L’excellente performance du premier semestre ainsi que la « très bonne » activité observée en janvier et février permettent au groupe Pernod Ricard d’anticiper non pas seulement une croissance à deux chiffres de son résultat net courant sur l’année, mais plutôt « d’environ 20 %, hors effet devises et si les conditions actuelles de marché se maintiennent », selon les termes employés par Patrick Ricard la semaine dernière.

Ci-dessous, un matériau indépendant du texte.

(** *** The two validators of deep-research.ts *)

Definition is_digit (c : ascii) : bool :=
  let n := nat_of_ascii c in (48 <=? n)%nat && (n <=? 57)%nat.

(** The longest prefix of digits, and what follows it. *)
Fixpoint span_digits (s : string) : string * string :=
  match s with
  | String c r =>
      if is_digit c
      then let '(ds, rest) := span_digits r in (String c ds, rest)
      else (EmptyString, s)
  | EmptyString => (EmptyString, EmptyString)
  end.

(** A match of [\[\[\d+\]\]] at the start of [s]: its digits. *)
Definition match_reference (s : string) : option string :=
  match s with
  | String a (String b r) =>
      if (nat_of_ascii a =? 91)%nat && (nat_of_ascii b =? 91)%nat then
        let '(ds, rest) := span_digits r in
        match ds, rest with
        | String _ _, String c (String d _) =>
            if (nat_of_ascii c =? 93)%nat && (nat_of_ascii d =? 93)%nat
            then Some ds else None
        | _, _ => None
        end
      else None
  | _ => None
  end.

(** [text.match(/\[\[\d+\]\]/g)]: the digits of the matches, found from
    the left and not overlapping; [skip] characters of the current
    match are still to be passed. *)
Fixpoint references_from (skip : nat) (s : string) : list string :=
  match s with
  | EmptyString => []
  | String _ r =>
      match skip with
      | S k => references_from k r
      | O =>
          match match_reference s with
          | Some ds => ds :: references_from (String.length ds + 3) r
          | None => references_from 0 r
          end
      end
  end.

Definition references (s : string) : list string := references_from 0 s.

(** [text.split(/\s+/).length]: one more than the runs of white space. *)
Fixpoint count_runs (inrun : bool) (s : string) : nat :=
  match s with
  | EmptyString => 0
  | String c r =>
      if is_space c
      then (if inrun then count_runs true r else S (count_runs true r))
      else count_runs false r
  end.

Definition split_ws_length (s : string) : nat := S (count_runs false s).

(** [Number.parseInt(digits, 10)] *)
Definition parseInt (ds : string) : Z :=
  match NilEmpty.uint_of_string ds with
  | Some u => Z.of_uint u
  | None => 0
  end.

Definition validateAcademicInput (input : string) : bool :=
  (10 <? String.length input)%nat && (3 <=? split_ws_length (trim input))%nat.

(** [text.match(/\[\[\d{4}\]\]/g)] picks the references of four digits. *)
Definition validateAcademicOutput (text : string) : bool :=
  let citationDensity :=
    ((Z.of_nat (length (references text)) # 1)
     / ((Z.of_nat (split_ws_length text) # 1) / 100))%Q in
  let recentSources :=
    length (filter (fun yr => 2019 < parseInt yr)
              (filter (fun ds => String.length ds = 4%nat) (references text))) in
  let conflictDisclosures := if includes "Conflict Disclosure:" text then 1 else 0 in
  negb (Qle_bool citationDensity (15 # 10))
  && (3 <? recentSources)%nat && (conflictDisclosures =? 1).

(** Some character is not white space. *)
Fixpoint has_nonspace (s : string) : bool :=
  match s with
  | EmptyString => false
  | String c r => negb (is_space c) || has_nonspace r
  end.

(** *** The fallback values *)

Definition repair_failed : FeedbackResponse :=
  {| analysis := "Failed to parse feedback response after repair.";
     followUpQuestions := [] |}.

Definition invalid_feedback : FeedbackResponse :=
  {| analysis := "Unable to generate valid feedback"; followUpQuestions := [] |}.

Definition api_error : FeedbackResponse :=
  {| analysis := "Error generating feedback. Please check API key and logs.";
     followUpQuestions := [] |}.

(** [researchResult?.analysis?.trim() || query], the text given to
    [analyzePastFeedback]. *)
Definition analysisText (o : FeedbackOptions) (researchAnalysis : string) : string :=
  if truthy (trim researchAnalysis) then trim researchAnalysis else fo_query o.
Lemma Parse_scan_elided_fraction (minus : bool) ds :
  forallb is_digit ds = true -> ds <> [] -> len ds <= 17 ->
  fastfloat.Parse_scan ((if minus then str "-" else []) ++ ds ++ str ".") =
  fastfloat.Own (float64_of_Z (decimal ds 0), None).
Proof.
  intros Hd Hne Hlen. destruct ds as [|c ds']; [congruence|].
  set (ds := c :: ds') in *.
  assert (Hpos : 1 <= len ds) by (unfold ds; rewrite len_cons; pose proof (len_nonneg ds'); lia).
  assert (Hc : is_digit c = true) by (cbn [forallb] in Hd; apply andb_prop in Hd; tauto).
  pose proof (is_digit_range c Hc) as Hr.
  assert (Hc45 : is_byte 45 c = false) by (unfold is_byte; apply Z.eqb_neq; lia).
  assert (Hc46 : is_byte 46 c = false) by (unfold is_byte; apply Z.eqb_neq; lia).
  assert (Hlens : len (ds ++ str ".") = len ds + 1) by (rewrite len_app; reflexivity).
  unfold fastfloat.Parse_scan, fastfloat.lone_dot. destruct minus.
  - change (str "-" ++ ds ++ str ".") with ("-"%char :: ds ++ str ".").
    rewrite len_pos_cons, at_0. change (is_byte 45 "-"%char) with true. cbv zeta.
    change (if true then 1 else 0) with 1.
    rewrite len_cons, Hlens.
    replace (1 + (len ds + 1) <=? 1) with false by (symmetry; apply Z.leb_gt; lia).
    change (at_ ("-"%char :: ds ++ str ".") 1) with c. rewrite Hc46. cbn [andb].
    rewrite from_1.
    rewrite (int_loop_digits_then uint64 ds (str ".") 1 uint64_wide Hd eq_refl) by lia.
    replace (1 + len ds <=? 1) with false by (symmetry; apply Z.leb_gt; lia).
    cbn [andb].
    replace (1 + (len ds + 1) <=? 1 + len ds) with false by (symmetry; apply Z.leb_gt; lia).
    unfold fastfloat.Parse_fraction.
    replace (at_ ("-"%char :: ds ++ str ".") (1 + len ds)) with "."%char
      by (symmetry; rewrite <- (len_cons "-"%char ds);
          apply (at_app ("-"%char :: ds) "."%char [])).
    change (is_byte 46 "."%char) with true. cbv zeta iota.
    rewrite len_cons, Hlens.
    replace (1 + (len ds + 1) <=? 1 + len ds + 1) with true by (symmetry; apply Z.leb_le; lia).
    reflexivity.
  - change ([] ++ ds ++ str ".") with (ds ++ str ".").
    replace (len (ds ++ str ".") =? 0) with false by (symmetry; apply Z.eqb_neq; lia).
    change (at_ (ds ++ str ".") 0) with c. rewrite Hc45. cbv zeta. cbn [andb].
    change (if false then 1 else 0) with 0.
    change (at_ (ds ++ str ".") 0) with c. rewrite Hc46. cbn [andb]. change (from 0 (ds ++ str ".")) with (ds ++ str ".").
    rewrite (int_loop_digits_then uint64 ds (str ".") 0 uint64_wide Hd eq_refl) by lia.
    cbn [Z.add].
    replace (len ds <=? 0) with false by (symmetry; apply Z.leb_gt; lia).
    cbn [andb]. rewrite Hlens.
    replace (len ds + 1 <=? len ds) with false by (symmetry; apply Z.leb_gt; lia).
    unfold fastfloat.Parse_fraction.
    replace (at_ (ds ++ str ".") (len ds)) with "."%char
      by (symmetry; apply (at_app ds "."%char [])).
    change (is_byte 46 "."%char) with true. cbv zeta iota.
    rewrite Hlens, Z.leb_refl. reflexivity.
Qed.
Lemma addNewDatabaseCharts_registers_witness :
  let s := retiredState 70000 in
  tmplIntact 70000 s ∧ validCharts s (p_charts s) ∧
  checkID "postgres" = (-1)%Z ∧ noLiveConflict 70000 "postgres" s ∧
  length (p_charts s) = 14 ∧
  ∃ charts s1 s2,
    newDatabaseCharts 70000 "postgres" s = Ok charts s1 ∧
    Charts_Add charts s1 = Ok None s2 ∧
    addNewDatabaseCharts 70000 "postgres" s = Ok tt s2 ∧
    length charts = 14 ∧
    p_charts s2 = p_charts s ++ charts ∧
    viewCharts s2 charts
    = Some (map (instantiate "postgres") (dbChartsTmplLits 70000)) ∧
    p_log s2 = p_log s.
Proof.
  cbv zeta.
  assert (Htmpl : tmplIntact 70000 (retiredState 70000))
    by (vm_compute; reflexivity).
  assert (Hv : validCharts (retiredState 70000) (p_charts (retiredState 70000)))
    by (apply (bool_decide_unpack _); vm_compute; exact I).
  assert (Hd : checkID "postgres" = (-1)%Z) by (vm_compute; reflexivity).
  assert (Hno : noLiveConflict 70000 "postgres" (retiredState 70000))
    by (apply (bool_decide_unpack _); vm_compute; exact I).
  split; [exact Htmpl|]. split; [exact Hv|]. split; [exact Hd|].
  split; [exact Hno|]. split; [vm_compute; reflexivity|].
  destruct (addNewDatabaseCharts_registers 70000 "postgres"
              (retiredState 70000) Htmpl Hv)
    as (charts & s1 & err & s2 & Hnew & Hadd & Hrun & Hall).
  destruct (Hall Hd Hno) as (-> & Hlen & Hreg & Hview & Hlog).
  exists charts, s1, s2. repeat split; assumption.
Defined.

(** C5 with only the condition on the registered IDs fails: on the
    initialised package, whose collection is empty, no registered
    chart has an ID generated for [my db], yet [Charts.Add] refuses
    the first chart, whose ID has a space (rune 32), and
    [addNewDatabaseCharts] leaves the collection empty, with the
    warning in the log. *)
Lemma addNewDatabaseCharts_white_space_registers_none :
  let s := initState 70000 in
  tmplIntact 70000 s ∧ validCharts s (p_charts s) ∧
  noConflict 70000 "my db" s ∧
  ¬ registersAll 70000 "my db" s ∧
  p_charts (stateAfter (addNewDatabaseCharts 70000 "my db") s) = [] ∧
  p_log (stateAfter (addNewDatabaseCharts 70000 "my db") s)
  = [errAddingChart "db_my db_transactions" (errUnacceptableSymbol 32)].
Proof.
  cbv zeta. split; [vm_compute; reflexivity|].
  split; [apply (bool_decide_unpack _); vm_compute; exact I|].
  split; [apply (bool_decide_unpack _); vm_compute; exact I|].
  split; [|split; vm_compute; reflexivity].
  intros H. apply registersAll_b in H.
  vm_compute in H. discriminate H.
Qed.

Dopé par son portefeuille de marques premium et par la mise en œuvre rapide des synergies liées à l’acquisition d’Allied Domecq, le groupe n’en a pas moins déçu les analystes qui attendaient mieux que la progression de 18 % annoncée du résultat net courant à taux de change constants. Au premier semestre, Pernod Ricard dégage en fait un bénéfice net de 500 millions d’euros, en augmentation de 2,4 %, mais ce résultat inclut des éléments non courants.
L’activité a fortement progressé sur ce semestre, comme déjà annoncé fin janvier : 3,5 milliards d’euros de chiffre d’affaires, soit +9,7 % de croissance interne, dont +14 % pour les marques clés et surtout le résultat opérationnel courant a progressé deux fois plus, à 866 M EUR (+20 %), le taux de marge gagnant encore 230 points de base pour s’établir à 25,8 % du chiffre d’affaires. C’est là un effet vertueux de l’intégration rapide des marques d’Allied Domecq, générant la totalité des synergies attendues, avec 135 M en six mois. Si aucune région n’a fait défaut pour améliorer ce score, les devises ont eu un effet négatif de 40 M sur ce résultat. A taux de change constant, le résultat net courant ressort à 529 M EUR (+18% par rapport au 1er semestre de l’exercice précédent), et ce en dépit de la cession des activités profitables de restauration rapide de Dunkin’ Brands.
De plus en plus de profits des marques premium
Le taux de marge brute est passé à 60 % du chiffre d’affaires, soit un mieux, en un an, de 50 points de base alors que le groupe subissait la hausse des coûts de l’alcool et de l’énergie. Appliqué au Top 15 des marques du groupe, le même indicateur a gagné jusqu’à 110 points de base, signe de la « premiumisation » de ces marques : cela va même jusqu’à 170 points de base pour Perrier-Jouët, 290 pb pour Martell et 390 pb pour Ballantine’s !
Autres atouts, les dépenses de publicité et de promotion ont pu être renforcées tout en pesant moins en proportion du chiffre d’affaires. Succès éclatant de la mise en œuvre prévue des synergies, les frais de structure ne représentent plus que 14,6 % du chiffre d’affaires, contre 16,3 % un an plus tôt.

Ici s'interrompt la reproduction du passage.